About this task
The lines from the start of the records through the one containing "(start_pc depth : Z) (st" are to be transcribed exactly, and nothing else.

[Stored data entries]
(** C9: while monitoring, a call-family step at depth + 1 only opens a
    frame: the gas sum is unchanged, the key is appended to the active
    keys, and no frame is finalized by it, whatever its program counter.
    A frame gets finalized only by a step at depth + 1 that is not a
    call-family step and sits at the program counter after its call site. *)
Theorem call_step_only_opens
    (start_pc depth : Z) (st : state) (p : Z) (o : string) (g : Z) (c : option Z) :
  monitor st = true → in_stack_increasers o = true →
  let l := Log (Some p) (Some (depth + 1)) (Some o) (Some g) c in
  let st' := open_frame st p (depth + 1) g o in
  loop_body start_pc depth st l = Ok (Next, st')
  ∧ gas_sum st' = gas_sum st
  ∧ active_calls st' = active_calls st ++ [(p, depth + 1)]
  ∧ (∀ k, finalized k (call_stack st') → finalized k (call_stack st))
  ∧ (∀ k l2 f st2,
       loop_body start_pc depth st' l2 = Ok (f, st2) →
       ¬ finalized k (call_stack st') → finalized k (call_stack st2) →
       log_depth l2 = Some (depth + 1)
       ∧ ∃ o2, log_op l2 = Some o2 ∧ in_stack_increasers o2 = false
               ∧ log_pc l2 = Some (k.1 + 1)).
Proof.
  intros Hm Ho l st'. split_and!; try done.
  - by apply loop_body_call.
  - intros k. apply not_finalized_new_call.
  - intros k l2 f st2 Hbody Hno Hfin.
    by destruct (body_case_finalizes _ _ _ _ _ _ k (loop_body_inv _ _ _ _ _ _ Hbody)
                   Hno Hfin) as (_ & ? & ?).
Qed.

Lemma call_step_only_opens_witness :
  ∃ st, for_logs 10 1 init (encode trace_open_pre) = Ok (Next, st)
      ∧ monitor st = true
      ∧ in_stack_increasers "DELEGATECALL" = true
      ∧ loop_body 10 1 st (Log (Some 22) (Some (1 + 1)) (Some "DELEGATECALL") (Some 450) None)
        = Ok (Next, open_frame st 22 (1 + 1) 450 "DELEGATECALL")
      ∧ ¬ finalized (21, 2) (call_stack (open_frame st 22 (1 + 1) 450 "DELEGATECALL")).
Proof.
  eexists. split; [reflexivity|]. split; [reflexivity|]. split; [reflexivity|].
  pose proof (call_step_only_opens 10 1
                {| call_stack := [((21, 2), new_call 21 2 487 "CALL")];
                   active_calls := [(21, 2)];
                   gas_sum := 0; gas_start := 500; gas_end := 0; monitor := true |}
                22 "DELEGATECALL" 450 None eq_refl eq_refl)
    as (Hbody & _ & _ & Hfin & _).
  split; [exact Hbody|].
  intros H. apply Hfin in H as (ci & Hget & Hsome).
  injection Hget as <-. by destruct Hsome.
Defined.

(** C1: the gas of a frame opened and closed inside the window is lost
    when its call site is passed again.  In [trace_loop_twice] the call
    site (21, 2) is passed twice and each call returns at program counter
    22 inside the window, with 487 - 450 = 37 and 400 - 366 = 34 gas
    used, so that 71 is due for the two frames and nothing for the other
    steps.  The second pass replaces the finalized descriptor of the
    first (line 80), the result holds the one frame of the second call,
    and lines 99-102 add its 34 only: the reported gas sum is 34. *)
Theorem loop_drops_completed_gas :
  opcode_gas (child_steps 10 1 trace_loop_twice) = 0
  ∧ completed_gas (child_steps 10 1 trace_loop_twice) = 71
  ∧ ∃ r ci,
      parse_struct_logs (encode trace_loop_twice) 10 1 = Ok r
      ∧ res_call_stack r = [((21, 2), ci)]
      ∧ gas_at_call ci = 400
      ∧ gas_used ci = Some 34
      ∧ res_gas_sum r = 34
      ∧ res_gas_sum r ≠ opcode_gas (child_steps 10 1 trace_loop_twice)
                        + completed_gas (child_steps 10 1 trace_loop_twice).
Proof.
  split; [reflexivity|]. split; [reflexivity|].
  eexists _, _. split; [reflexivity|]. split; [reflexivity|].
  split; [reflexivity|]. split; [reflexivity|]. split; [reflexivity|].
  vm_compute. discriminate.
Qed.

(** The same loss when the second frame is left open: in [trace_loop] the
    frame opened at (21, 2) with 487 gas is closed at program counter 22
    with 450 gas left, inside the window, so 37 is due; the second call
    at the same site replaces its descriptor, and the reported gas sum
    is 0. *)
Lemma completed_frame_gas_lost :
  opcode_gas (child_steps 10 1 trace_loop) = 0
  ∧ completed_gas (child_steps 10 1 trace_loop) = 37
  ∧ ∃ r, parse_struct_logs (encode trace_loop) 10 1 = Ok r
       ∧ res_gas_sum r = 0
       ∧ res_gas_sum r ≠ opcode_gas (child_steps 10 1 trace_loop)
                         + completed_gas (child_steps 10 1 trace_loop).
Proof.
  split; [reflexivity|]. split; [reflexivity|].
  eexists. split; [reflexivity|]. split; [reflexivity|].
  vm_compute. discriminate.
Qed.

(** C10, as the code has it: for a document that is an object whose
    "result" member, if any, is an object, the extraction returns
    data['result']['structLogs'] when that field is present, otherwise
    data['structLogs'] when present, and raises KeyError exactly when
    neither field is present. *)
Theorem struct_logs_extraction (data : json) :
  object_shaped data →
  (∀ v, nested_field data = Ok v → get_struct_logs_from_file data = Ok v)
  ∧ (∀ v, ¬ present (nested_field data) → direct_field data = Ok v →
          get_struct_logs_from_file data = Ok v)
  ∧ (get_struct_logs_from_file data = Raise (KeyError not_found)
     ↔ ¬ present (nested_field data) ∧ ¬ present (direct_field data))
  ∧ (∀ e, get_struct_logs_from_file data = Raise e → e = KeyError not_found).
Proof.
  destruct data as [| | | | |d]; try done.
  intros Hshape. rewrite (get_struct_logs_object d Hshape).
  unfold nested_field, direct_field, present, object_shaped in *. simpl in *.
  destruct (json_lookup "result" d) as [[| | | | |r]|]; simpl in *; try done.
  - destruct (json_lookup "structLogs" r) as [v1|]; simpl.
    + split_and!; [done | by intros v []; eauto | | done].
      split; [done | by intros [[] _]; eauto].
    + destruct (json_lookup "structLogs" d) as [v2|]; simpl.
      * split_and!; [done | done | | done].
        split; [done | by intros [_ []]; eauto].
      * split_and!; [done | done | | by intros e [= <-]].
        split; [|done]. intros _. split; by intros [? ?].
  - destruct (json_lookup "structLogs" d) as [v2|]; simpl.
    + split_and!; [done | done | | done].
      split; [done | by intros [_ []]; eauto].
    + split_and!; [done | done | | by intros e [= <-]].
      split; [|done]. intros _. split; by intros [? ?].
Qed.

Lemma struct_logs_extraction_witness :
  object_shaped doc_nested
  ∧ get_struct_logs_from_file doc_nested = Ok (JList [JInt 1]).
Proof.
  split; [exact I|].
  destruct (struct_logs_extraction doc_nested I) as (Hnested & _).
  apply Hnested. reflexivity.
Defined.

(** C10 as stated fails: in [doc_null_result] the nested field is absent
    and data['structLogs'] is present, yet the membership test on the
    [null] under "result" raises TypeError: neither the top-level sequence
    is returned nor a KeyError raised. *)
Lemma null_result_type_error :
  ¬ present (nested_field doc_null_result)
  ∧ direct_field doc_null_result = Ok (JList [])
  ∧ get_struct_logs_from_file doc_null_result = Raise TypeError.
Proof.
  split; [|split; reflexivity].
  intros [v Hv]. discriminate Hv.
Qed.

(** * Further properties of the analysis *)

(** X1: for every trace the analysis returns, and the reported gas_end is
    the remaining gas of the first step at (start_pc + 1, depth), whether
    or not the window was open when it came, and 0 when there is no such
    step. *)
Theorem gas_end_first_end_marker (t : list step) (start_pc depth : Z) :
  ∃ r, parse_struct_logs (encode t) start_pc depth = Ok r
    ∧ res_gas_end r =
        from_option s_gas 0 (List.find (is_end start_pc depth) t).
Proof.
  unfold parse_struct_logs.
  destruct (for_logs_total start_pc depth t init (init_ok depth)) as (f & st & H).
  rewrite H. simpl. eexists. split; [done|]. simpl.
  by apply for_logs_gas_end in H as [-> _].
Qed.

(** X2: steps in front of the first start marker that are not at
    (start_pc + 1, depth) are passed over: the result is that of the
    trace without them. *)
Theorem steps_before_window_ignored (pre t : list step) (start_pc depth : Z) :
  Forall (λ s, is_start start_pc depth s = false ∧ is_end start_pc depth s = false) pre →
  parse_struct_logs (encode (pre ++ t)) start_pc depth =
    parse_struct_logs (encode t) start_pc depth.
Proof.
  intros Hpre. unfold parse_struct_logs, encode.
  rewrite fmap_app, for_logs_app. fold (encode pre).
  by rewrite (for_logs_before_window _ _ _ Hpre init eq_refl).
Qed.

Lemma steps_before_window_ignored_witness :
  Forall (λ s, is_start 10 1 s = false ∧ is_end 10 1 s = false)
    [ Step 7 1 "PUSH1" 520 3; Step 30 2 "CALL" 510 0 ]
  ∧ parse_struct_logs
      (encode ([ Step 7 1 "PUSH1" 520 3; Step 30 2 "CALL" 510 0 ] ++ trace_call_return)) 10 1 =
    parse_struct_logs (encode trace_call_return) 10 1.
Proof.
  assert (H : Forall (λ s, is_start 10 1 s = false ∧ is_end 10 1 s = false)
                [ Step 7 1 "PUSH1" 520 3; Step 30 2 "CALL" 510 0 ]).
  { repeat constructor. }
  split; [exact H|].
  exact (steps_before_window_ignored _ trace_call_return 10 1 H).
Defined.

(** X3: steps that are neither markers nor at depth + 1 are opaque to the
    analysis: dropping all of them from a trace gives the same result. *)
Theorem other_depths_ignored (t : list step) (start_pc depth : Z) :
  parse_struct_logs (encode (List.filter (in_view_of start_pc depth) t)) start_pc depth =
    parse_struct_logs (encode t) start_pc depth.
Proof. unfold parse_struct_logs. by rewrite for_logs_in_view. Qed.

(** X4: on any sequence of step records whose present fields hold
    integers (a string for 'op'), complete or not, the analysis either
    returns or raises KeyError for one of the five fields of a step
    record: popping a frame (line 92) and removing an active key
    (line 97) never fail.  A present field of another type, on which the
    program raises TypeError, is not covered. *)
Theorem only_missing_field_raised
    (struct_logs : list log) (start_pc depth : Z) (e : exn) :
  parse_struct_logs struct_logs start_pc depth = Raise e →
  ∃ k, e = KeyError k ∧ k ∈ field_names.
Proof.
  revert e. unfold parse_struct_logs.
  apply (bind_raises_only missing_field).
  - apply for_logs_raises_only, init_ok.
  - intros [] _. apply Ok_raises_only.
Qed.

Lemma only_missing_field_raised_witness :
  parse_struct_logs
    (encode trace_open_pre ++ [Log (Some 22) (Some 2) (Some "STOP") None (Some 0)]) 10 1
  = Raise (KeyError "gas")
  ∧ ∃ k, KeyError "gas" = KeyError k ∧ k ∈ field_names.
Proof.
  assert (H : parse_struct_logs
                (encode trace_open_pre ++ [Log (Some 22) (Some 2) (Some "STOP") None (Some 0)])
                10 1 = Raise (KeyError "gas")) by reflexivity.
  split; [exact H|].
  exact (only_missing_field_raised _ 10 1 _ H).
Defined.

(** X5: the analysis fails fast on a step record without 'pc': when no
    step at (start_pc + 1, depth) comes before it, the scan reaches it and
    raises KeyError 'pc', whatever it has accumulated and whatever
    follows. *)
Theorem missing_pc_raises
    (pre : list step) (l : log) (post : list log) (start_pc depth : Z) :
  Forall (λ s, is_end start_pc depth s = false) pre →
  log_pc l = None →
  parse_struct_logs (encode pre ++ l :: post) start_pc depth = Raise (KeyError "pc").
Proof.
  intros Hpre Hl. unfold parse_struct_logs. rewrite for_logs_app.
  destruct (for_logs_no_end _ _ _ Hpre init (init_ok depth)) as (st & ->).
  simpl. by rewrite (loop_body_no_pc _ _ _ _ Hl).
Qed.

Problem solution
(** C9: while monitoring, a call-family step at depth + 1 only opens a
    frame: the gas sum is unchanged, the key is appended to the active
    keys, and no frame is finalized by it, whatever its program counter.
    A frame gets finalized only by a step at depth + 1 that is not a
    call-family step and sits at the program counter after its call site. *)
Theorem call_step_only_opens
    (start_pc depth : Z) (st : state) (p : Z) (o : string) (g : Z) (c : option Z) :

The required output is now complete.